Accord de libre-échange avec l’ue : le gouvernement doit faire preuve de transparence

Les Canadiens ont le droit de savoir quelles seront les conséquences de cet accord sur notre système de santé

OTTAWA – Notre système de santé n’est pas à vendre et il n’est pas question que le Canada signe une entente de libre-échange au détriment de notre système public. Voilà la principale conclusion de la première d’une série de tables rondes organisées par le NPD et portant sur l’Accord économique et commercial global avec l’Union européenne. L’objectif de cette série de discussions est de palier à l’absence de débat à la Chambre des communes sur cet accord qui affectera les services publics dont dépendent les Canadiens.
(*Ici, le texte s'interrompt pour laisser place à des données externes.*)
(** ** Generated members *)

Section Generated.
Context (root root' : Node) (Hroot : similar root root') (Htop : above root = [] ∧ above root' = []) (Hprogram : kind root = "program").
Lemma root_not_body : kind root ∉ body_kinds.
Proof. rewrite Hprogram. vm_compute. set_solver. Qed.
Definition in_docs (n n' : Node) : Prop := similar n n' ∧ within root n ∧ within root' n'.
Lemma uses_lombok_same n n' : in_docs n n' → Lombok.file_uses_lombok n s = Lombok.file_uses_lombok n' s'.
Proof.
  intros (_ & Hn & Hn'). destruct Htop as [Ht Ht']. unfold Lombok.file_uses_lombok.
  rewrite (Lombok.root_of_within root n Hn Ht), (Lombok.root_of_within root' n' Hn' Ht').
  apply (existsb_corr similar); [apply named_similar; [done|by apply root_not_body]|]. intros c c' Hc. rewrite <-(similar_kind _ _ Hc).
  case_bool_decide as Hk; [|done]. cbn [andb]. assert (He : exact c c') by (apply similar_exact; [done|left; rewrite Hk; vm_compute; set_solver]).
  by rewrite (proj1 (exact_text _ _ He)).
Qed.
Lemma file_package_same n n' : in_docs n n' → Lombok.file_package n s = Lombok.file_package n' s'.
Proof.
  intros (_ & Hn & Hn'). destruct Htop as [Ht Ht']. unfold Lombok.file_package.
  rewrite (Lombok.root_of_within root n Hn Ht), (Lombok.root_of_within root' n' Hn' Ht').
  destruct (kind_exact root root' "package_declaration" Hroot root_not_body) as [x y Hx|]; [vm_compute; set_solver| |done].
  cbn [mbind option_bind]. by rewrite (proj1 (exact_text _ _ Hx)).
Qed.
Lemma type_names_same ns ns' : Forall2 similar ns ns' → ∀ names, Lombok.type_names s ns names = Lombok.type_names s' ns' names.
Proof.
  induction 1 as [|n n' ns ns' Hn _ IH]; intros names; [done|]. cbn [Lombok.type_names]. rewrite <-(similar_kind _ _ Hn).
  case_bool_decide as Hk; [|done]. destruct (field_exact n n' "name" Hn (type_kind_not_body _ Hk) ltac:(done)) as [x y Hx|]; [|done].
  cbn [mbind option_bind]. by rewrite (proj1 (exact_text _ _ Hx)).
Qed.
Lemma binary_fqn_same n n' : in_docs n n' → Lombok.binary_fqn_of n s = Lombok.binary_fqn_of n' s'.
Proof.
  intros H. pose proof H as (Hn & _). unfold Lombok.binary_fqn_of. rewrite (file_package_same n n' H).
  rewrite (type_names_same (n :: ancestors n) (n' :: ancestors n')); [done|]. constructor; [done|by apply ancestors_similar].
Qed.
Lemma marks_modifiers o o' : option_Forall2 exact o o' →
  match o with None => Lombok.no_marks | Some mods => fold_left (Lombok.mark_step s) (named_children mods) Lombok.no_marks end
  = match o' with None => Lombok.no_marks | Some mods => fold_left (Lombok.mark_step s') (named_children mods) Lombok.no_marks end.
Proof.
  intros [x y Hx|]; [|done]. apply (fold_corr exact); [by apply named_exact|]. intros c a a' Ha. unfold Lombok.mark_step.
  rewrite <-(exact_kind _ _ Ha). case_bool_decide; [|done]. destruct (exact_field a a' "name" Ha) as [m m' Hm|]; [|done].
  rewrite (proj1 (exact_text _ _ Hm)). unfold Lombok.suppressed.
  destruct (exact_field a a' "arguments" Ha) as [g g' Hg|]; [|done]. by rewrite (proj1 (exact_text _ _ Hg)).
Qed.
Lemma marks_same n n' : similar n n' → kind n ∉ body_kinds → Lombok.marks_on n s = Lombok.marks_on n' s'.
Proof. intros H Hk. apply marks_modifiers, kind_exact; [done|done|]. vm_compute. set_solver. Qed.
Lemma marks_exact n n' : exact n n' → Lombok.marks_on n s = Lombok.marks_on n' s'.
Proof. intros H. apply marks_modifiers. by apply exact_child_of_kind. Qed.
Lemma field_info_same m m' : member_like m m' → m_kind m = Field → Lombok.field_info s m = Lombok.field_info s' m'.
Proof.
  intros H Hk. pose proof (ml_shape _ _ H) as Hs. rewrite Hk in Hs. destruct Hs as (_ & _ & Hp). unfold Lombok.field_info.
  destruct Hp as [p p' Hp|]; [|done]. cbn [mbind option_bind]. destruct (exact_field p p' "type" Hp) as [x y Hx|]; [|done].
  cbn [mbind option_bind]. by rewrite (ml_name _ _ H), (proj1 (exact_text _ _ Hx)), (exact_modifiers p p' Hp), (marks_exact p p' Hp).
Qed.
Lemma instance_fields_same d d' : decl_like d d' → Lombok.instance_fields d = Lombok.instance_fields d'.
Proof.
  intros H. unfold Lombok.instance_fields. destruct (dl_source _ _ H) as [-> ->].
  apply (omap_corr (λ m m', member_like m m' ∧ m_kind m = Field)).
  - pose proof (own_members_same d d' H) as Hm. induction Hm as [|m m' l l' Hm _ IH]; [constructor|]. cbn [List.filter].
    assert (E : Lombok.is_instance_field m = Lombok.is_instance_field m').
    { unfold Lombok.is_instance_field. by rewrite <-(ml_kind _ _ Hm), <-(ml_static _ _ Hm), <-(similar_kind _ _ (ml_node _ _ Hm)). }
    rewrite <-E. destruct (Lombok.is_instance_field m) eqn:Ei; [|done]. constructor; [split; [done|]|done].
    unfold Lombok.is_instance_field in Ei. by destruct (m_kind m).
  - intros m m' [Hm Hk]. by apply field_info_same.
Qed.
Lemma existing_same d d' : decl_like d d' → Lombok.existing d = Lombok.existing d'.
Proof.
  intros H. unfold Lombok.existing. apply (map_corr member_like); [|by intros m m' ?; apply ml_name].
  apply filter_corr; [by apply own_members_same|]. intros m m' Hm. unfold Lombok.is_method. by rewrite (ml_kind _ _ Hm).
Qed.
Lemma synthesize_same to_uppercase n n' : in_docs n n' → Lombok.synthesize to_uppercase n s = Lombok.synthesize to_uppercase n' s'.
Proof.
  intros H. pose proof H as (Hn & _). unfold Lombok.synthesize. pose proof (from_node_same n n' 0 None Hn) as Hf.
  destruct (from_node n s 0 None) as [d|] eqn:E; inversion Hf as [? d' Hd|]; subst; [|done].
  rewrite <-(dl_kind _ _ Hd), (existing_same d d' Hd), (instance_fields_same d d' Hd). case_bool_decide; [|done].
  assert (Hb : kind n ∉ body_kinds) by (rewrite <-(proj1 (from_node_fields _ _ _ _ _ E)); by eapply decl_not_body).
  rewrite (marks_same n n' Hn Hb). f_equal. f_equal.
  - apply flat_map_ext. intros f. unfold Lombok.members_of_field, Lombok.wither_of. by rewrite (dl_name _ _ Hd).
  - unfold Lombok.builder_of, Lombok.builder_simple. by rewrite (dl_name _ _ Hd), (binary_fqn_same n n' H).
Qed.
Lemma builder_class_same d d' : decl_like d d' → within root (td_node d) → within root' (td_node d') →
  Lombok.builder_class d s = Lombok.builder_class d' s'.
Proof.
  intros H Hw Hw'. pose proof (dl_node _ _ H) as Hn. unfold Lombok.builder_class.
  rewrite (marks_same _ _ Hn (decl_not_body _ _ H)), (binary_fqn_same (td_node d) (td_node d')) by done.
  by rewrite (dl_name _ _ H), (instance_fields_same d d' H).
Qed.

(** ** Whole classes *)

Lemma binary_of_same d d' : decl_like d d' → binary_of d = binary_of d'.
Proof. intros H. unfold binary_of. by rewrite (dl_name _ _ H), (dl_binary _ _ H). Qed.
Lemma decl_type_kind d d' : decl_like d d' → is_Some (from_kind (kind (td_node d))).
Proof. intros H. rewrite (dl_from _ _ H). by eexists. Qed.
Lemma in_scope_same d d' : decl_like d d' → in_scope s imports pick_fqn d = in_scope s' imports pick_fqn d'.
Proof.
  intros H. unfold in_scope, nested_types_in_scope. rewrite (binary_of_same d d' H).
  rewrite (nested_types_same _ _ _ _ (dl_node _ _ H)) by (by eapply decl_type_kind).
  destruct (dl_node _ _ H) as [_ Hup]. by rewrite (Forall2_length _ _ _ Hup).
Qed.
Lemma class_parameters_same d d' : decl_like d d' → class_parameters s imports pick_fqn d = class_parameters s' imports pick_fqn d'.
Proof.
  intros H. unfold class_parameters. rewrite (in_scope_same d d' H), (binary_of_same d d' H). apply lower_type_parameters_same.
  apply field_exact; [by apply dl_node|by eapply decl_not_body|done].
Qed.
Lemma extends_nothing_same d d' : decl_like d d' → extends_nothing (td_node d) = extends_nothing (td_node d').
Proof.
  intros H. pose proof (dl_node _ _ H) as Hn. pose proof (decl_not_body _ _ H) as Hb. unfold extends_nothing. f_equal.
  - by destruct (field_exact _ _ "superclass" Hn Hb ltac:(done)).
  - f_equal. apply (existsb_corr exact); [by apply super_type_nodes_same|]. intros x y Hx.
    destruct (parent_similar x y (exact_similar _ _ Hx)) as [p q Hp|]; [|done]. by rewrite (similar_kind _ _ Hp).
Qed.
Lemma class_supertypes_same d d' : decl_like d d' → class_supertypes s imports pick_fqn d = class_supertypes s' imports pick_fqn d'.
Proof.
  intros H. unfold class_supertypes. rewrite (binary_of_same d d' H), (in_scope_same d d' H), (class_parameters_same d d' H). f_equal.
  - unfold implicit_super. rewrite <-(dl_kind _ _ H), (extends_nothing_same d d' H). done.
  - apply (map_corr exact); [|intros x y Hx; by apply lower_same]. apply super_type_nodes_same; [by apply dl_node|by eapply decl_not_body].
Qed.
Lemma external_supers_same d d' : decl_like d d' → external_supers imports pick_fqn d = external_supers imports pick_fqn d'.
Proof.
  intros H. unfold external_supers. rewrite <-(dl_kind _ _ H).
  assert (E : super_simple_names d = super_simple_names d').
  { unfold super_simple_names. destruct (dl_source _ _ H) as [-> ->]. apply (omap_corr exact); [by apply dl_supers|by apply base_type_same]. }
  by rewrite E.
Qed.
Lemma class_metadata_same d d' : decl_like d d' → class_metadata s imports pick_fqn d = class_metadata s' imports pick_fqn d'.
Proof.
  intros H. pose proof (dl_node _ _ H) as Hn. pose proof (decl_not_body _ _ H) as Hb. unfold class_metadata.
  rewrite (binary_of_same d d' H), <-(dl_kind _ _ H), (class_parameters_same d d' H), (class_supertypes_same d d' H).
  unfold class_access. rewrite (access_same _ _ _ Hn Hb), !(has_modifier_same _ _ _ Hn Hb), (header_broken_same _ _ Hn (decl_type_kind _ _ H)).
  rewrite (unclassified_same d d' H). f_equal. f_equal. f_equal.
  - apply (forallb_corr (λ c c', similar c c' ∧ kind c = "constructor_declaration")); [by apply constructors_same|].
    intros x y [Hx Hk]. rewrite (signature_has_error_same x y); [done|done|]. rewrite Hk. apply (bool_decide_eq_true_1 (_ ∈ _)); by vm_compute.
  - destruct (compact_constructor_same d d' H) as [x y [Hx Hk]|]; [|done]. rewrite (signature_has_error_same x y); [done|done|].
    rewrite Hk. apply (bool_decide_eq_true_1 (_ ∈ _)); by vm_compute.
Qed.
Lemma to_external_class_same to_uppercase d d' : decl_like d d' → within root (td_node d) → within root' (td_node d') →
  to_external_class s imports pick_fqn to_uppercase d = to_external_class s' imports pick_fqn to_uppercase d'.
Proof.
  intros H Hw Hw'. assert (Hi : in_docs (td_node d) (td_node d')) by (split; [by apply dl_node|done]). unfold to_external_class.
  rewrite (external_supers_same d d' H), (class_parameters_same d d' H), (class_metadata_same d d' H).
  rewrite (uses_lombok_same _ _ Hi), (synthesize_same to_uppercase _ _ Hi), <-(dl_kind _ _ H), (dl_name _ _ H).
  f_equal. f_equal; [|f_equal].
  - unfold declared_members. rewrite (binary_of_same d d' H), <-(dl_kind _ _ H), (class_parameters_same d d' H), (in_scope_same d d' H).
    apply (omap_corr member_like); [|intros m m' Hm; by apply member_from_node_same].
    apply filter_corr; [by apply own_members_same|]. intros m m' Hm. by apply externally_visible_same.
  - rewrite (binary_of_same d d' H), (in_scope_same d d' H). unfold class_access.
    rewrite (access_same _ _ _ (dl_node _ _ H) (decl_not_body _ _ H)). by apply constructor_members_same.
Qed.
End Generated.
End Same.
End Places.

(** ** Whole documents *)

(** A body edit: the document's tree is the same but for what is inside
    bodies. *)
Definition body_edit (doc doc' : OpenDoc) : bool :=
  bool_decide (kind (root_node (od_tree doc)) = "program") && same (od_source doc) (od_source doc') "" (od_tree doc) (od_tree doc').
(** Nothing declared in a body has a name for other files. *)
Definition local_kinds : list string := ["block"; "method_declaration"; "constructor_declaration"; "lambda_expression"].
Lemma enclosing_local source pre a post : kind a ∈ local_kinds → Forall (λ n, kind n ≠ "program") pre → ∀ names,
  enclosing_names source (pre ++ a :: post) names = None.
Proof.
  intros Ha Hp. induction Hp as [|x pre Hx _ IH]; intros names; cbn [app enclosing_names].
  - case_bool_decide as Hk; [rewrite Hk in Ha; vm_compute in Ha; exfalso; set_solver|]. by rewrite bool_decide_eq_true_2.
  - rewrite bool_decide_eq_false_2 by done. case_bool_decide; [done|]. destruct (bool_decide _ && _); [done|]. apply IH.
Qed.
Lemma local_not_program k : k ∈ local_kinds → k ≠ "program".
Proof. intros H ->. vm_compute in H. set_solver. Qed.
Lemma inside_local doc n c m d pkg : Lombok.rooted doc → within (root_node (od_tree doc)) n → kind n ∈ local_kinds → c ∈ children n → within c m →
  from_node m (od_source doc) 0 pkg = Some d → td_binary_name d = None.
Proof.
  intros Hr Hn Hk Hc Hm. unfold from_node. intros (k & _ & H)%bind_Some. apply bind_Some in H as (name & _ & H).
  destruct (binary_identity _ _ _ _ _) as [b i] eqn:E. injection H as <-. cbn. unfold binary_identity in E.
  destruct (within_ancestors c m Hm) as (path & Ep). rewrite (ancestors_child n c Hc) in Ep.
  assert (Hpre : ∃ pre, ancestors m = pre ++ n :: ancestors n).
  { destruct path as [|y path]; injection Ep as E1 E2; [by exists []|]. exists (path ++ [c]). by rewrite <-app_assoc. }
  destruct Hpre as [pre Hpre]. rewrite Hpre, enclosing_local in E; [by injection E as <- _|done|].
  apply Forall_forall. intros x Hx Hp. apply list_elem_of_split in Hx as (p1 & p2 & ->).
  rewrite <-app_assoc in Hpre. cbn [app] in Hpre.
  assert (Hin : within (root_node (od_tree doc)) x).
  { apply (ancestor_within _ m); [|done|].
    - apply (within_trans _ n); [done|]. by eapply within_child.
    - rewrite Hpre. apply elem_of_app. right. by left. }
  apply ancestors_tail in Hpre. unfold ancestors at 2 in Hpre. rewrite (Hr x Hin Hp) in Hpre. by destruct p2.
Qed.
« Les conservateurs négocient derrière des portes fermées un accord qui pourrait avoir des impacts irréversibles sur les services publics canadiens, affirme la porte-parole adjointe en matière de santé du NPD, Anne Minh-Thu Quach. En favorisant une déréglementation, ils risquent d’ouvrir la porte au privé dans notre système et donc de menacer sa pérennité », ajoute-t-elle.

Un autre grand sujet d’inquiétude est la production de médicaments génériques. Des experts estiment que le coût des médicaments pourrait augmenter de près de 3 milliards de dollars par année au Canada si les délais d’accès aux médicaments génériques étaient prolongés, comme le demande l’Europe.

« Les propositions européennes visent à s’assurer que les multinationales pharmaceutiques d’Europe continuent d’augmenter leurs profits, au détriment des consommateurs canadiens, estime le porte-parole néo-démocrate en matière de commerce international, Brian Masse. Pourquoi est-ce que le gouvernement conservateur veut nous faire payer plus cher pour nos médicaments alors que nous faisons déjà partie de ceux qui paient les prix les plus élevés pour leurs produits au monde? »

Au cours des prochaines semaines, le Nouveau Parti démocratique va tenir d’autres tables rondes publiques sur l’impact éventuel de l’AECG dans différents secteurs, dont les municipalités, l’emploi, l’éducation et l’accès à l’information.